I’ve said before that media sales teams, as well as agency media buyers, had better learn how to code, as the majority of their current jobs will be replaced by algorithms in the next five to seven years. The whole media buying process will increasingly be managed in nanoseconds, in real time, all the time. It will be the (welcome) end of relics like upfronts or sweeps and other time-, calendar- or season-bound limitations.
To be honest, this does not really excite me. It is a logical evolution of the path first carved by the wizards of Wall Street. But more and more it has become an arms race between consumers — who are finding ways to avoid the onslaught of digital advertising — and the platform owners and advertisers (with their agencies) finding ways to create more exposures faster and (allegedly) more efficiently.
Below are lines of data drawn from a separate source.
Lemma Update_spec rt p : wf rt ->
  exists r, Update rt p = Ok r /\ wf (r.1.1) /\ same_conf rt (r.1.1) /\ update_result rt p r /\
    (length (Buckets r.1.1) <= Nat.max (length (Buckets rt)) (max_buckets rt))%nat.
Proof.
  intros Wf. pose proof Wf as [Hs W]. unfold Update.
  rewrite CommonPrefixLen_hashPeer by done. cbn [mbind outcome_bind].
  rewrite bucketID_home by apply W.
  destruct (wf_home_bucket rt p W) as (b & Hb & ->). cbn [mbind outcome_bind].
  pose proof (ListPeers_home rt p b W Hb) as Hin.
  destruct (Has b p) eqn:Ehas.
  - apply Has_elem in Ehas. destruct (Update_move rt p b Wf Hb Ehas) as (b' & -> & Hp & Hhd).
    eexists. split; [done|]. simpl.
    assert (wf (set_bucket rt (home rt (hashPeer rt p)) b')) as Wf'.
    { split; [done|]. apply set_bucket_wf; [done| | |].
      - intros e. rewrite Hp. intros He. by apply (wb_entry _ W _ b).
      - rewrite Hp. by eapply wb_nodup.
      - rewrite Hp. by eapply wb_cap. }
    split_and!; [done|done| |rewrite length_insert; lia]. apply upd_moved with (b := b').
    + by apply Hin.
    + apply (ListPeers_set_bucket rt _ b b' []); [done|]. by rewrite Hp.
    + simpl. rewrite list_lookup_insert_eq by (by eapply lookup_lt_Some). done.
    + done.
    + simpl. by rewrite length_insert.
  - apply Has_false in Ehas.
    assert (p ∉ ListPeers rt) as Hnin by (by rewrite Hin).
    destruct (Z.of_nat (Len b) <? bucketsize rt)%Z eqn:Elen.
    + eexists. split; [done|]. simpl. apply Z.ltb_lt in Elen.
      split_and!; [by apply push_wf|done| |rewrite length_insert; lia]. apply upd_added; [done|].
      by apply (ListPeers_set_bucket rt _ b _ [p]).
    + apply Z.ltb_ge in Elen. pose proof (wb_cap _ W _ b Hb) as Hcap. unfold Len in Elen.
      destruct (home rt (hashPeer rt p) =? length (Buckets rt) - 1)%nat eqn:Elast.
      * destruct (nextBucket_ok (nextBucket_fuel rt) rt) as (rt1 & -> & Wf1 & SC & Hp & Hlt & Hmax);
          [done|unfold nextBucket_fuel; lia..|]. cbn [mbind outcome_bind].
        assert (length (Buckets rt1) <= max_buckets rt)%nat as Hbound.
        { apply Nat.eqb_eq in Elast. rewrite Elast in Hb.
          assert (b ≠ []) by (intros ->; simpl in Elen; lia).
          pose proof (last_nonempty_bound rt b W Hb). unfold max_buckets in *. naive_solver lia. }
        destruct SC as [S1 S2 S3]. pose proof Wf1 as [_ W1].
        assert (hashPeer rt p = hashPeer rt1 p) as Hh by (unfold hashPeer; by rewrite S2).
        rewrite Hh. rewrite <-S1, bucketID_home by apply W1.
        destruct (wf_home_bucket rt1 p W1) as (b1 & Hb1 & ->). cbn [mbind outcome_bind].
        case_if.
        -- eexists. split; [done|]. simpl. split_and!; [done|done| |lia].
           apply upd_rejected with (b := b1); [done..|by rewrite Hh|].
           pose proof (wb_cap _ W1 _ _ Hb1). unfold Len in E. blia.
        -- eexists. split; [done|]. simpl.
           assert (p ∉ Peers b1) by (rewrite <-(ListPeers_home rt1 p b1), Hp by done; done).
           split_and!; [apply push_wf; [done..|unfold Len in E; blia]|by split| |rewrite length_insert; lia].
           apply upd_added; [done|]. rewrite <-Hp. by apply (ListPeers_set_bucket rt1 _ b1 _ [p]).
      * eexists. split; [done|]. simpl. split_and!; [done|done| |lia].
        apply upd_rejected with (b := b); [done..|lia].
Qed.

(** ** Remove *)

Lemma RemovePeer_spec rt p : wf rt ->
  exists rt' evs, RemovePeer rt p = Ok (rt', evs) /\ wf rt' /\ same_conf rt rt' /\
    length (Buckets rt') = length (Buckets rt) /\
    ((p ∈ ListPeers rt /\ evs = [PeerRemoved p] /\ ListPeers rt ≡ₚ p :: ListPeers rt' /\ p ∉ ListPeers rt') \/
     (p ∉ ListPeers rt /\ evs = [] /\ Buckets rt' = Buckets rt)).
Proof.
  intros Wf. pose proof Wf as [Hs W]. unfold RemovePeer.
  rewrite CommonPrefixLen_hashPeer by done. cbn [mbind outcome_bind].
  rewrite bucketID_home by apply W.
  destruct (wf_home_bucket rt p W) as (b & Hb & ->). cbn [mbind outcome_bind].
  pose proof (ListPeers_home rt p b W Hb) as Hin. pose proof (wb_nodup _ W _ b Hb) as Hnd.
  destruct (decide (p ∈ Peers b)) as [Hp|Hp].
  - destruct (Peers_split b p Hp) as (b1 & e & b2 & -> & <- & Hn).
    rewrite (proj2 (Remove_spec (b1 ++ e :: b2) (eid e)) b1 e b2) by done.
    assert (b1 ++ e :: b2 ≡ₚ e :: b1 ++ b2) as Hperm by (symmetry; apply Permutation_middle).
    rewrite Hperm in Hnd. apply NoDup_cons in Hnd as [Hne Hnd].
    assert (wf (set_bucket rt (home rt (hashPeer rt (eid e))) (b1 ++ b2))) as Wf'.
    { split; [done|]. apply set_bucket_wf; [done| |done|].
      - intros e' He'. apply (wb_entry _ W _ _ _ Hb). rewrite Hperm. by constructor.
      - pose proof (wb_cap _ W _ _ Hb) as Hc. rewrite Hperm in Hc. simpl in Hc. lia. }
    eexists _, _. split; [done|]. split_and!; [done|done|simpl; by rewrite length_insert|].
    left. split_and!; [by apply Hin|done| |].
    + rewrite !ListPeers_concat. simpl. rewrite insert_take_drop by (by eapply lookup_lt_Some).
      rewrite <-(take_drop_middle _ _ _ Hb) at 1.
      rewrite !fmap_app, !fmap_cons, !concat_app. simpl. rewrite Hperm. simpl. solve_Permutation.
    + rewrite (ListPeers_home _ (eid e) (b1 ++ b2)); [done|apply Wf'|]. simpl.
      replace (home _ _) with (home rt (hashPeer rt (eid e))).
      * apply list_lookup_insert_eq. by eapply lookup_lt_Some.
      * unfold home. simpl. by rewrite length_insert.
  - rewrite (proj1 (Remove_spec b p)) by done. eexists _, _. split; [done|].
    assert (Buckets (set_bucket rt (home rt (hashPeer rt p)) b) = Buckets rt) as E by (by apply list_insert_id).
    split_and!; [|done|by rewrite E|right; by rewrite Hin].
    assert (set_bucket rt (home rt (hashPeer rt p)) b = rt) as ->; [|done].
    unfold set_bucket, with_buckets. rewrite list_insert_id by done. by destruct rt.
Qed.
One of the things I always tell marketers is that smarter plans lead to better buys. Smarter plans will make your plans more effective, generating bigger impact -- and as a result, are more efficient.
Therefore, for me the real meat in marketing automation is to start thinking about the front end of the process. Perhaps I am blissfully unaware, but I don’t think anyone is really delivering radical new solutions to aid the creation of smarter plans.
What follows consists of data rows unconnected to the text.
(** [forks[0:j]]: a slice expression may extend up to the capacity, so the elements of the backing
    array beyond the length ([spare]) become visible; beyond the capacity it panics. *)
Definition reslice (a spare : list Z) (j : nat) : outcome (list Z) :=
  if (j <=? length (a ++ spare))%nat then Ok (take j (a ++ spare)) else Panic.

Fixpoint skip_zeros (a : list Z) : list Z :=
  match a with
  | [] => []
  | x :: a' => if x =? 0 then skip_zeros a' else a
  end.

Section ForkID.
Context `{GoSort}.

Definition cleanForks (forks spare : list Z) : outcome (list Z) :=
  let a := sort_Sort Z.ltb forks in
  '(a, j) ← dedup_loop (length a - 1) 1 1 a;
  a ← reslice a spare j;
  Ok (skip_zeros a).

(** ** NewForkID *)

(** [for _, fork := range forks { checksums.add(fork, builder.Add(fork).Hash()) }] *)
Fixpoint add_forks (builder : Z) (forks : list Z) (cs : list checksum) {struct forks} : Z * list checksum :=
  match forks with
  | [] => (builder, cs)
  | fork :: forks' =>
      add_forks (crc_Add builder fork) forks'
        (cs ++ [mkChecksum fork (crc_Hash (crc_Add builder fork))])
  end.

Definition NewForkID (genesis : bytes) (forks spare : list Z) : outcome (list checksum) :=
  forks ← cleanForks forks spare;
  let builder := newCRC32 genesis in
  let cs := [mkChecksum 0 (crc_Hash builder)] in
  let '(builder, cs) := add_forks builder forks cs in
  Ok (cs ++ [mkChecksum MaxUint64 (crc_Hash (crc_Add builder MaxUint64))]).

End ForkID.

(** ** Queries *)

Definition number_at (f : list checksum) (i : nat) : Z := default 0 (Number <$> f !! i).

Definition findForkAt (f : list checksum) (block : Z) : outcome Z :=
  indx ← sort_Search (length f) (fun i => block <? number_at f i); Ok (Z.of_nat indx - 1).

Definition At (f : list checksum) (block : Z) : outcome ID :=
  indx ← findForkAt f block;
  c ← idxZ f indx;
  n ← idxZ f (indx + 1);
  Ok (mkID (Checksum c) (Number n)).

Definition ErrRemoteStale : string := "stalled".
Definition ErrLocalIncompatibleOrStale : string := "incomptabible or stalled".

(** [for i := 0; i < indx; i++]: [Some r] is a return from inside the loop. *)
Fixpoint lower_loop (k i : nat) (f : list checksum) (remoteID : bytes) (remoteNext : Z)
    : outcome (option (option string)) :=
  match k with
  | O => Ok None
  | S k' =>
      c ← idx f i;
      if bytes_equal (Checksum c) remoteID then
        n ← idx f (S i);
        Ok (Some (if remoteNext =? Number n then None else Some ErrRemoteStale))
      else lower_loop k' (S i) f remoteID remoteNext
  end.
In the olden days, this was the domain of marketing mix modeling. Reams of data were fed into an algorithm that could predict with pretty decent accuracy what would happen to your brand if the weather was hot or cold, or whether or not you invested an extra million dollars in TV.
Today, many marketers still rely on these same models, but the fact is that most of them simply can’t cope with the fragmentation and flux that is the modern media world. I know there are modeling buffs out there who will say that their approach has evolved and is capable of supporting the choice between Pinterest, TV or couponing (agent-based modeling, anyone?).
But to me, modeling is only part of what I think will ultimately be possible. I know that the military and the intelligence services already use complex self-learning risk-analysis and scenario-planning software. My guess is that with the increases of computation power at more and more affordable prices, the increasing availability of data and the speed at which artificial intelligence and self-learning software are evolving, it is only a matter of time before similar scenario- and risk-analysis software will determine if “now with 20% more” is a better strategy than a Snapchat brand activation.
If a self-driving car drives better than most motorists, perhaps a self-marketing algorithm can create smarter strategies than the average CMO. Perhaps marketing managers need to learn how to code, too.